Researchers suggested that as the technology improves, CRISPR gene-editing will become cheaper and faster; the editor-in-chief of the CRISPR Journal, Rodolphe Barrangou, told National Geographic in 2018, “CRISPR has been democratized.” 

This prediction is based on the assumption that the benefits of science flow to broader society, increasing our knowledge and therefore the greater good. If, however, a democratic society is fundamentally ruled by the people, it’s important to note who rules over this technology. 

Currently, CRISPR-based therapies are among the most expensive medical interventions worldwide. In a 2024 Review of Political Economy article, Erica Borg and Amedeo Policante discuss how corporate interests convert public research into private capital, impeding the process of democratizing AI-enhanced biotechnologies. 

Patents belonging to wealthy corporations, such as CRISPR Therapeutics, which received over $5 billion in capital investment as of December 2023, show the commercial demand for gene-editing technologies. These companies directly monetize CRISPR technologies by granting exclusive rights to their use, enabling them to charge high licensing fees, restrict who can develop therapies to treat genetic diseases, and prioritize commercially profitable applications. 

These practices maintain substantial financial barriers to widespread public access, despite CRISPR’s origins in publicly supported university research.

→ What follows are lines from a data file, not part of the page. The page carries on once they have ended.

(* ===== verification/Threads.v ===== *)
(** * Programs of atomic actions, and the threads that run them

    A program that threads run together performs one action after the other, of a
    type [F] that says what each answers; between two actions of a thread the
    others run. The engine (EngineConc.v) and the server (ServerConc.v) give the
    actions and what they do to the memory the threads share. *)

From S2P Require Import Prelude.

(** ** Programs *)

Inductive Prog (F : Type -> Type) (E A : Type) : Type :=
| Ret (o : outcome E A)
| Act {X : Type} (a : F X) (k : X -> Prog F E A).
Arguments Ret {F E A} o.
Arguments Act {F E A X} a k.

Section programs.
Context {F : Type -> Type} {E : Type}.

(** What [?] and unwinding do with an outcome that is not a value. *)
Definition carry {A B} (o : outcome E A) (k : A -> Prog F E B) : Prog F E B :=
  match o with Val a => k a | Err e => Ret (Err e) | Panic => Ret Panic | Diverge => Ret Diverge end.

Fixpoint prog_bind {A B} (p : Prog F E A) (k : A -> Prog F E B) : Prog F E B :=
  match p with Ret o => carry o k | Act a c => Act a (fun x => prog_bind (c x) k) end.

#[global] Instance prog_ret : MRet (Prog F E) := fun A a => Ret (Val a).
#[global] Instance prog_mbind : MBind (Prog F E) := fun A B k p => prog_bind p k.

Definition act {X} (a : F X) : Prog F E X := Act a (fun x => Ret (Val x)).

(** Drop a guard on every way out of a scope. *)
Fixpoint finally {A} (u : F unit) (p : Prog F E A) : Prog F E A :=
  match p with
  | Ret o => Act u (fun _ => Ret o)
  | Act a k => Act a (fun x => finally u (k x))
  end.

(** A program that nobody interrupts, if no action has to wait. *)
Fixpoint prog_run {S A} (h : forall X, F X -> S -> X * S) (p : Prog F E A) : M S E A := fun s =>
  match p with
  | Ret o => (o, s)
  | Act a k => let '(x, s') := h _ a s in prog_run h (k x) s'
  end.

Lemma prog_run_bind {S A B} (h : forall X, F X -> S -> X * S) (p : Prog F E A) (k : A -> Prog F E B) : forall s,
  prog_run h (p ≫= k) s = (prog_run h p ≫= fun a => prog_run h (k a)) s.
Proof.
  induction p as [o|X a c IH]; intros s.
  - by destruct o.
  - cbn [mbind prog_mbind prog_bind prog_run]. unfold mbind, M_bind. cbn [prog_run]. destruct (h X a s) as [x s']. apply IH.
Qed.

Lemma prog_run_finally {S A} (h : forall X, F X -> S -> X * S) u (p : Prog F E A) : (forall s, h _ u s = (tt, s)) -> forall s,
  prog_run h (finally u p) s = prog_run h p s.
Proof.
  intros Hu. induction p as [o|X a k IH]; intros s; cbn [finally prog_run]; [by rewrite Hu|].
  destruct (h X a s). apply IH.
Qed.

End programs.

(** ** Threads

    The thread's calls to come, and what is left of the running one. *)

Record Thread (F : Type -> Type) (E C A : Type) := mkThread {
  th_todo : list C;
  th_run : option (Prog F E A)
}.
Arguments mkThread {F E C A}.
Arguments th_todo {F E C A}. Arguments th_run {F E C A}.

Record System (F : Type -> Type) (E C A S : Type) := mkSystem {
  sy_shared : S;
  sy_threads : list (Thread F E C A)
}.
Arguments mkSystem {F E C A S}.
Arguments sy_shared {F E C A S}. Arguments sy_threads {F E C A S}.

Inductive Label (E C A : Type) : Type :=
| Invoked (t : nat) (c : C)
| Returned (t : nat) (o : outcome E A).
Arguments Invoked {E C A} t c. Arguments Returned {E C A} t o.

(** The threads with their calls, before the first step. *)
Definition all_idle {F E C A S} (s : S) (calls : list (list C)) : System F E C A S :=
  mkSystem s ((fun cs => mkThread cs None) <$> calls).

Section threads.
Context {F : Type -> Type} {E C A S : Type}.

(** [act_run t a s] is nothing while the thread [t] has to wait. *)
Context (act_run : forall X, nat -> F X -> S -> option (X * S)) (call_prog : C -> Prog F E A).

Abbreviation Thread := (Thread F E C A).
Abbreviation System := (System F E C A S).
Abbreviation Label := (Label E C A).

(** A thread that panicked does nothing more. *)
Definition after_return (o : outcome E A) (todo : list C) : list C :=
  match o with Panic => [] | _ => todo end.

(** One step of the thread [t]: it starts its next call, performs an action, or
    returns from its call. *)
Definition thread_step (t : nat) (s : System) : option (option Label * System) :=
  (sy_threads s !! t : option Thread) ≫= fun th : Thread =>
  let put w (th : Thread) := mkSystem w (<[t := th]> (sy_threads s)) in
  match th_run th with
  | None =>
      match th_todo th with
      | [] => None
      | c :: todo => Some (Some (Invoked t c), put (sy_shared s) (mkThread todo (Some (call_prog c))))
      end
  | Some (Ret o) => Some (Some (Returned t o), put (sy_shared s) (mkThread (after_return o (th_todo th)) None))
  | Some (Act a k) =>
      r ← act_run _ t a (sy_shared s);
      Some (None, put (snd r) (mkThread (th_todo th) (Some (k (fst r)))))
  end.

(** What a schedule does, if each of its steps is possible. *)
Fixpoint threads_run (ts : list nat) (s : System) : option (list Label * System) :=
  match ts with
  | [] => Some ([], s)
  | t :: ts' =>
      r ← thread_step t s;
      r' ← threads_run ts' (snd r);
      Some (option_list (fst r) ++ fst r', snd r')
  end.


(** An invariant of steps, with what it says of the labels, is one of schedules. *)
Lemma threads_run_inv {X} (inv : System -> X -> Prop) (moves : X -> list Label -> X -> Prop) ts : forall s x tr s',
  (forall x, moves x [] x) ->
  (forall t s x lab s', inv s x -> thread_step t s = Some (lab, s') ->
    exists x', inv s' x' /\ forall tr x'', moves x' tr x'' -> moves x (option_list lab ++ tr) x'') ->
  inv s x -> threads_run ts s = Some (tr, s') -> exists x', moves x tr x' /\ inv s' x'.
Proof.
  induction ts as [|t ts IH]; intros s x tr s' Hnil Hstep Hi Hrun; cbn [threads_run] in Hrun; [simplify_eq; eauto|].
  destruct (thread_step t s) as [[lab s1]|] eqn:E1; [|done]. cbn [mbind option_bind fst snd] in Hrun.
  destruct (threads_run ts s1) as [[tr' s2]|] eqn:E2; [|done]. cbn in Hrun. simplify_eq.
  destruct (Hstep _ _ _ _ _ Hi E1) as (x1 & Hi1 & Hm). destruct (IH _ _ _ _ Hnil Hstep Hi1 E2) as (x2 & Hm2 & Hi2).
  exists x2. split; [by apply Hm|done].
Qed.

(** *** Every schedule ends *)

Definition list_after {X} (R : X -> X -> Prop) (l' l : list X) : Prop :=
  exists i x x', l !! i = Some x /\ R x' x /\ l' = <[i := x']> l.

Lemma list_after_acc {X} (R : X -> X -> Prop) (l : list X) : (forall x, x ∈ l -> Acc R x) -> Acc (list_after R) l.
Proof.
  induction l as [|x l IH]; intros Hacc.
  { constructor. intros l' (i & y & y' & Hi & _). done. }
  assert (Acc (list_after R) l) as Hl by (apply IH; intros y Hy; apply Hacc; by apply list_elem_of_further).
  specialize (Hacc x (list_elem_of_here _ _)). clear IH. revert l Hl.
  induction Hacc as [x _ IHx]. intros l Hl. induction Hl as [l Hl' IHl]. constructor.
  intros l' ([|i] & y & y' & Hi & HR & ->); simplify_eq/=.
  - apply (IHx y' HR). by constructor.
  - apply IHl. by exists i, y, y'.
Qed.

(** What a step leaves of the thread that made it. *)
Definition thread_after (th' th : Thread) : Prop :=
  match th_run th with
  | None => exists c p, th_todo th = c :: th_todo th' /\ th_run th' = Some p
  | Some (Ret o) => th_run th' = None /\ (th_todo th' = th_todo th \/ th_todo th' = [])
  | Some (Act a k) => exists x, th_run th' = Some (k x) /\ th_todo th' = th_todo th
  end.

Lemma thread_after_acc th : Acc thread_after th.
Proof.
  assert (Acc thread_after (mkThread [] None)) as H0 by (constructor; intros th' (c & p & [=] & _)).
  assert (forall p cs, Acc thread_after (mkThread cs None) -> Acc thread_after (mkThread cs (Some p))) as Hrun.
  { induction p as [o|X a k IH]; intros cs Hcs; constructor; intros [cs' r]; cbn.
    - intros (-> & [->| ->]); done.
    - intros (x & -> & ->). by apply IH. }
  assert (forall cs, Acc thread_after (mkThread cs None)) as Hnone.
  { induction cs as [|c cs IH]; [done|]. constructor. intros [cs' r] (c' & p & E0 & Er). cbn in E0, Er. simplify_eq. by apply Hrun. }
  destruct th as [cs [p|]]; [by apply Hrun|done].
Qed.

Lemma step_after t s lab s' :
  thread_step t s = Some (lab, s') -> list_after thread_after (sy_threads s') (sy_threads s).
Proof.
  unfold thread_step. destruct (sy_threads s !! t) as [th|] eqn:Hth; [|done]. cbn. intros Hs. exists t, th.
  unfold thread_after. destruct (th_run th) as [[o|X a k]|] eqn:Hrun.
  - simplify_eq. eexists. split; [exact Hth|]. split; [|done]. cbn. split; [done|]. destruct o; auto.
  - destruct (act_run _ _ _ _) as [[x w']|]; [|done]. cbn in Hs. simplify_eq. eexists. split; [exact Hth|]. split; [|done]. by exists x.
  - destruct (th_todo th) as [|c cs] eqn:Htd; [done|]. simplify_eq. eexists. split; [exact Hth|]. split; [|done]. by eexists _, _.
Qed.

Lemma schedules_end s : Acc (fun s' s => exists t lab, thread_step t s = Some (lab, s')) s.
Proof.
  remember (sy_threads s) as ths eqn:E0. assert (Acc (list_after thread_after) ths) as Hacc
    by (apply list_after_acc; intros; apply thread_after_acc).
  revert s E0. induction Hacc as [ths _ IH]. intros s ->. constructor.
  intros s' (t & lab & Hs). by eapply IH; [eapply step_after|].
Qed.

End threads.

“To boldly go where no one has gone before”

Science fiction media provides a means of exploring these concerns, and Star Trek II: The Wrath of Khan stands out among them. The film follows Admiral James T. Kirk as he is confronted by Khan Noonien Singh, a genetically engineered superhuman whom Kirk exiled from society years earlier. 

Seeking revenge, Khan hijacks a starship and pursues the Genesis Device, a powerful technology capable of creating or destroying life, forcing Kirk into a battle. Together, Khan’s genetically-engineered superiority and the Genesis Device anticipate modern debates surrounding CRISPR, illustrating how technologies that grant humans the power to rewrite life can yield both extraordinary promise and profound ethical danger.

Advances in AI-assisted genome editing reflect both the promise and peril suggested by Star Trek. As humanity continues to expand the frontiers of genetic engineering, the challenge remains not only to innovate, but to do so responsibly. There is only one way we’ll ever find answers to these ethical dilemmas, which is to, as Star Trek’s Admiral Kirk famously says, “boldly go where no one has gone before.”